We had been hosted by a small Brussels label, run by a friend of ours. It was very nice and cosy. But Belgium is a fairly small territory, split into 2 rather impermeable cultural landscapes. From which you have to choose where you belong. Our music is mostly instrumental, so we thought we needed to find a wider territory to expand ! And Germany is the biggest European country, right ? So we thought it was a good idea to follow that track…

Where do you live and what is the environment like for musicians like you?
The 3 of us live in Brussels. It’s a good place to meet a lot of great musicians. There’s always a nice concert happening somewhere. Unfortunately, the number of places to play in has narrowed, in the post-covid netflix area. People need to go out. That’s where true emotions reach you !

Who are some contemporary musical heroes of yours? 
Too many of our musical heroes are gone. But heroes don’t die, do they ? Miles Davis and David Bowie, Jimi Hendrix and Frank Zappa, Mark Hollis and Mark Sandman, Ennio Morricone and Ryuichi Sakamoto,… their music is very much alive. 

Catherine manages to work with musicians she loves, like Hugo Race, Iggy Pop, John Parish, Pascal Humbert or Simon Huw Jones. Catherine features on a record with Nick Cave but he’s definitely a living musical hero with whom she’d love to play. 

David Sylvian is one of Elie and David’s heroes for sure. Beth Gibbons and Portishead are masters in musical expression. We also really love musicians that play music outside of radio standards, like The Necks, whose music is in constant movement and creation.

Can you tell me about how you go about composing and recording songs?
The music comes through improvisations between the 3 of us. We have never worked from a sketch that one of us brought to rehearsal. We just get together and play. And record everything. In the past, we would work this way through composition, and then learn how to recreate the improvisation, step by step. Get to the studio and record. and hope to get the magic back. This time, we actually recorded most of the music during its very first performance, in total improvisation. Of course, not everything was great. But we selected and edited and kept the essence. The quality of our listening to one another is great. Now of course we need to figure out how it happened ! 😉 . Who plays what ? With what effect and in which part ?
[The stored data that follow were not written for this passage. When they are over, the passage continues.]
(* ===== verification/Util.v ===== *)
(** * Util: core/silkworm/common (util.hpp, util.cpp, endian.hpp, base.hpp)

    Byte-string helpers shared by every other component: constants, padding through a caller-supplied
    buffer, hexadecimal conversion, common prefixes, fixed-size conversions, size parsing and
    endian loads. Strings are lists of character codes. *)

From Stdlib Require Import Ascii String.
From S2P Require Import Prelude.
Local Open Scope Z_scope.

(** Character codes of a literal. *)
Definition chars (s : string) : bytes :=
  map (fun c => Z.of_nat (nat_of_ascii c)) (list_ascii_of_string s).

(** ** Constants of base.hpp *)

Definition kAddressLength : nat := 20.
Definition kHashLength : nat := 32.

Definition kEmptyHash : bytes :=
  to_be 32 0xc5d2460186f7233c927e7db2dcc703c0e500b653ca82273b7bfad8045d85a470.
Definition kEmptyListHash : bytes :=
  to_be 32 0x1dcc4de8dec75d7aab85b567b6ccd41ad312451b948a7413f0a142fd40d49347.
Definition kEmptyRoot : bytes :=
  to_be 32 0x56e81f171bcc55a6ff8345e692c0f86e5b48e01b996cadc001622fb5e363b421.

Definition kKibi : Z := 1024.
Definition kMebi : Z := 1024 * kKibi.
Definition kGibi : Z := 1024 * kMebi.
Definition kTebi : Z := 1024 * kGibi.
Definition kGiga : Z := 1000000000.
Definition kEther : Z := kGiga * kGiga.

(** A zero-initialised [evmc::address] and [evmc::bytes32]. *)
Definition zero_address : bytes := zero_bytes kAddressLength.
Definition zero_bytes32 : bytes := zero_bytes kHashLength.

(** [evmc::is_zero]. *)
Definition is_zero (l : bytes) : bool := forallb (fun b => b =? 0) l.

(** ** Padding through a buffer

    A view is either memory disjoint from [buffer] or a slice of [buffer] itself. *)
Inductive View : Type :=
| Ext (data : bytes)
| Buf (offset len : nat).

Definition view_size (v : View) : nat :=
  match v with Ext d => length d | Buf _ n => n end.

Definition view_bytes (buffer : bytes) (v : View) : bytes :=
  match v with Ext d => d | Buf off n => take n (drop off buffer) end.

Definition is_Buf (v : View) : bool := match v with Ext _ => false | Buf _ _ => true end.

(** [std::basic_string::resize]. *)
Definition resize (n : nat) (l : bytes) : bytes := take n l ++ zero_bytes (n - length l).

(** [std::memmove] of [src] into [buffer] at [offset]. *)
Definition memmove (buffer : bytes) (offset : nat) (src : bytes) : bytes :=
  take offset buffer ++ src ++ drop (offset + length src) buffer.

(** [left_pad]. Growing the buffer may move it, so a view into it would dangle: [Undef]. *)
Definition left_pad (view : View) (min_size : nat) (buffer : bytes) : result unit (View * bytes) :=
  if (min_size <=? view_size view)%nat then Ok (view, buffer)
  else if ((length buffer <? min_size)%nat && is_Buf view && negb (view_size view =? 0)%nat)%bool
  then Undef
  else
    let buffer := if (length buffer <? min_size)%nat then resize min_size buffer else buffer in
    let prefix_len := (min_size - view_size view)%nat in
    let buffer := memmove buffer prefix_len (view_bytes buffer view) in
    let buffer := resize min_size buffer in
    let buffer := memmove buffer 0 (zero_bytes prefix_len) in
    Ok (Buf 0 (length buffer), buffer).

(** [right_pad]. The final two resizes first cut the buffer to the view and then zero-extend it. *)
Definition right_pad (view : View) (min_size : nat) (buffer : bytes) : result unit (View * bytes) :=
  if (min_size <=? view_size view)%nat then Ok (view, buffer)
  else if ((length buffer <? view_size view)%nat && is_Buf view)%bool then Undef
  else
    let buffer := if (length buffer <? view_size view)%nat then resize (view_size view) buffer
                  else buffer in
    let buffer := memmove buffer 0 (view_bytes buffer view) in
    let buffer := resize (view_size view) buffer in
    let buffer := resize min_size buffer in
    Ok (Buf 0 (length buffer), buffer).

(** ** Fixed-size conversions *)

Definition to_address (b : bytes) : bytes :=
  let n := Nat.min (length b) kAddressLength in
  zero_bytes (kAddressLength - n) ++ take n b.

Definition to_bytes32 (b : bytes) : bytes :=
  let n := Nat.min (length b) kHashLength in
  zero_bytes (kHashLength - n) ++ take n b.

Fixpoint zeroless_view (hash : bytes) : bytes :=
  match hash with
  | b :: l => if b =? 0 then zeroless_view l else hash
  | [] => []
  end.

(** ** Hexadecimal strings *)

Definition kHexDigits : bytes := chars "0123456789abcdef".

Definition hex_digit (x : Z) : Z := nth (Z.to_nat x) kHexDigits 0.

Definition to_hex (b : bytes) : bytes :=
  concat (map (fun x => [hex_digit (Z.shiftr x 4); hex_digit (Z.land x 0x0f)]) b).

Definition decode_hex_digit (ch : Z) : option Z :=
  if (48 <=? ch) && (ch <=? 57) then Some (ch - 48)
  else if (97 <=? ch) && (ch <=? 102) then Some (ch - 97 + 10)
  else if (65 <=? ch) && (ch <=? 70) then Some (ch - 65 + 10)
  else None.

(** The loop of [from_hex]: [even] is [i % 2 == 0], [out] what has been pushed so far. *)
Fixpoint from_hex_loop (hex : bytes) (even : bool) (carry : Z) (out : bytes) : option bytes :=
  match hex with
  | [] => Some out
  | ch :: hex' =>
      match decode_hex_digit ch with
      | None => None
      | Some v => if even then from_hex_loop hex' false (Z.shiftl v 4) out
                  else from_hex_loop hex' true carry (out ++ [u8 (Z.lor carry v)])
      end
  end.

Definition strip_0x (hex : bytes) : bytes :=
  match hex with
  | c0 :: c1 :: rest => if (c0 =? 48) && ((c1 =? 120) || (c1 =? 88)) then rest else hex
  | _ => hex
  end.

Definition from_hex (hex : bytes) : option bytes :=
  let hex := strip_0x hex in
  if negb (length hex mod 2 =? 0)%nat then None
  else from_hex_loop hex true 0 [].

(** ** Comparison *)

Definition tolower (c : Z) : Z := if (65 <=? c) && (c <=? 90) then c + 32 else c.

Definition case_insensitive_char_comparer (a b : Z) : bool := tolower a =? tolower b.

Fixpoint iequals (a b : bytes) : bool :=
  match a, b with
  | [], [] => true
  | x :: a', y :: b' => case_insensitive_char_comparer x y && iequals a' b'
  | _, _ => false
  end.

Definition bytes_eqb (a b : bytes) : bool := bool_decide (a = b).

Definition has_prefix (s prefix : bytes) : bool := bytes_eqb (take (length prefix) s) prefix.

Fixpoint prefix_length (a b : bytes) : nat :=
  match a, b with
  | x :: a', y :: b' => if x =? y then S (prefix_length a' b') else 0
  | _, _ => 0
  end.

(** [std::basic_string::operator<]: lexicographic order of bytes. *)
Fixpoint bytes_ltb (a b : bytes) : bool :=
  match a, b with
  | _, [] => false
  | [], _ :: _ => true
  | x :: a', y :: b' => if x <? y then true else if y <? x then false else bytes_ltb a' b'
  end.

(** ** Sizes such as 256MB

    The regular expression of [parse_size]: digits, an optional fraction of one to three digits,
    spaces, an optional unit, end of text; case insensitive. *)
Definition is_digit (c : Z) : bool := (48 <=? c) && (c <=? 57).

Fixpoint span_digits (s : bytes) : bytes * bytes :=
  match s with
  | c :: s' => if is_digit c then let '(d, r) := span_digits s' in (c :: d, r) else ([], s)
  | [] => ([], [])
  end.

Fixpoint skip_spaces (s : bytes) : bytes :=
  match s with c :: s' => if c =? 32 then skip_spaces s' else s | [] => [] end.

(** The fractional group: a dot and one to three digits. *)
Definition match_fraction (s : bytes) : bytes * bytes :=
  match s with
  | c :: s' =>
      let '(d, r) := span_digits s' in
      if (c =? 46) && (1 <=? length d)%nat && (length d <=? 3)%nat then (d, r) else ([], s)
  | [] => ([], s)
  end.

Definition match_suffix (s : bytes) : option bytes :=
  if existsb (iequals s) [chars ""; chars "B"; chars "KB"; chars "MB"; chars "GB"; chars "TB"]
  then Some s else None.

Definition parse_digits (s : bytes) : Z := foldl (fun acc c => acc * 10 + (c - 48)) 0 s.

(** [std::strtoull] saturates at the largest value. *)
Definition strtoull (s : bytes) : Z := Z.min (parse_digits s) (2 ^ 64 - 1).

Definition suffix_multiplier (suf : bytes) : Z :=
  if iequals suf (chars "KB") then kKibi
  else if iequals suf (chars "MB") then kMebi
  else if iequals suf (chars "GB") then kGibi
  else if iequals suf (chars "TB") then kTebi
  else 1.

Definition parse_size (sizestr : bytes) : option Z :=
  match sizestr with
  | [] => Some 0
  | _ =>
      let '(int_part, s1) := span_digits sizestr in
      let '(dec_part, s2) := match_fraction s1 in
      match match_suffix (skip_spaces s2) with
      | None => None
      | Some suf =>
          let multiplier := suffix_multiplier suf in
          let number := u64 (strtoull int_part * multiplier) in
          match dec_part with
          | [] => Some number
          | _ => Some (u64 (number + u64 (multiplier * parse_digits dec_part)
                                     / 10 ^ zlen dec_part))
          end
      end
  end.

(** ** Endian loads *)

Definition load_big_u32 (b : bytes) : Z := of_be (take 4 b).
Definition load_big_u64 (b : bytes) : Z := of_be (take 8 b).
Definition load_little_u32 (b : bytes) : Z := of_le (take 4 b).
Definition load_little_u64 (b : bytes) : Z := of_le (take 8 b).

(** * Lemmas *)

Lemma length_zero_bytes n : length (zero_bytes n) = n.
Proof. apply length_replicate. Qed.

Lemma zero_bytes_ok n : bytes_ok (zero_bytes n).
Proof. apply Forall_replicate. unfold byte_ok. lia. Qed.

Lemma take_zero_bytes i n : take i (zero_bytes n) = zero_bytes (Nat.min i n).
Proof. apply take_replicate. Qed.

Lemma of_be_zeros_l n l : of_be (zero_bytes n ++ l) = of_be l.
Proof.
  induction n as [|n IH]; [done|]. cbn [zero_bytes replicate app]. rewrite of_be_cons. exact IH.
Qed.

Lemma length_resize n l : length (resize n l) = n.
Proof. unfold resize. rewrite length_app, length_take, length_zero_bytes. lia. Qed.

Lemma length_memmove buffer off src :
  (off + length src <= length buffer)%nat -> length (memmove buffer off src) = length buffer.
Proof.
  intros H. unfold memmove. rewrite !length_app, length_take, length_drop. lia.
Qed.

Lemma resize_same l : resize (length l) l = l.
Proof.
  unfold resize. rewrite firstn_all, Nat.sub_diag. cbn. apply app_nil_r.
Qed.

Lemma bytes_eqb_eq a b : bytes_eqb a b = true <-> a = b.
Proof. apply bool_decide_eq_true. Qed.

(** A view is inside its buffer. *)
Definition view_in (buffer : bytes) (v : View) : Prop :=
  match v with Ext _ => True | Buf off n => (off + n <= length buffer)%nat end.

Lemma length_view_bytes buffer v : view_in buffer v -> length (view_bytes buffer v) = view_size v.
Proof. destruct v; cbn; [done|]. intros H. rewrite length_take, length_drop. lia. Qed.

Lemma view_bytes_resize buffer v n :
  view_in buffer v -> (length buffer < n)%nat -> is_Buf v = false \/ view_size v = 0%nat ->
  view_bytes (resize n buffer) v = view_bytes buffer v.
Proof. destruct v; cbn; [done|]. intros _ _ [Hb| ->]; done. Qed.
What are your immediate and long term future plans?
We’re playing at the Ancienne Belgique for our showcase of the new album, more venues will come, we are working right now on this near future…  

What should the Weirdo Shrine reader do after reading this interview?
They should go to our bandcamp page, listen to our albums, discover our video clips, specially the two last ones (Improbable & Ascension) directed by our friend, the very talented Karim Ouelhaj.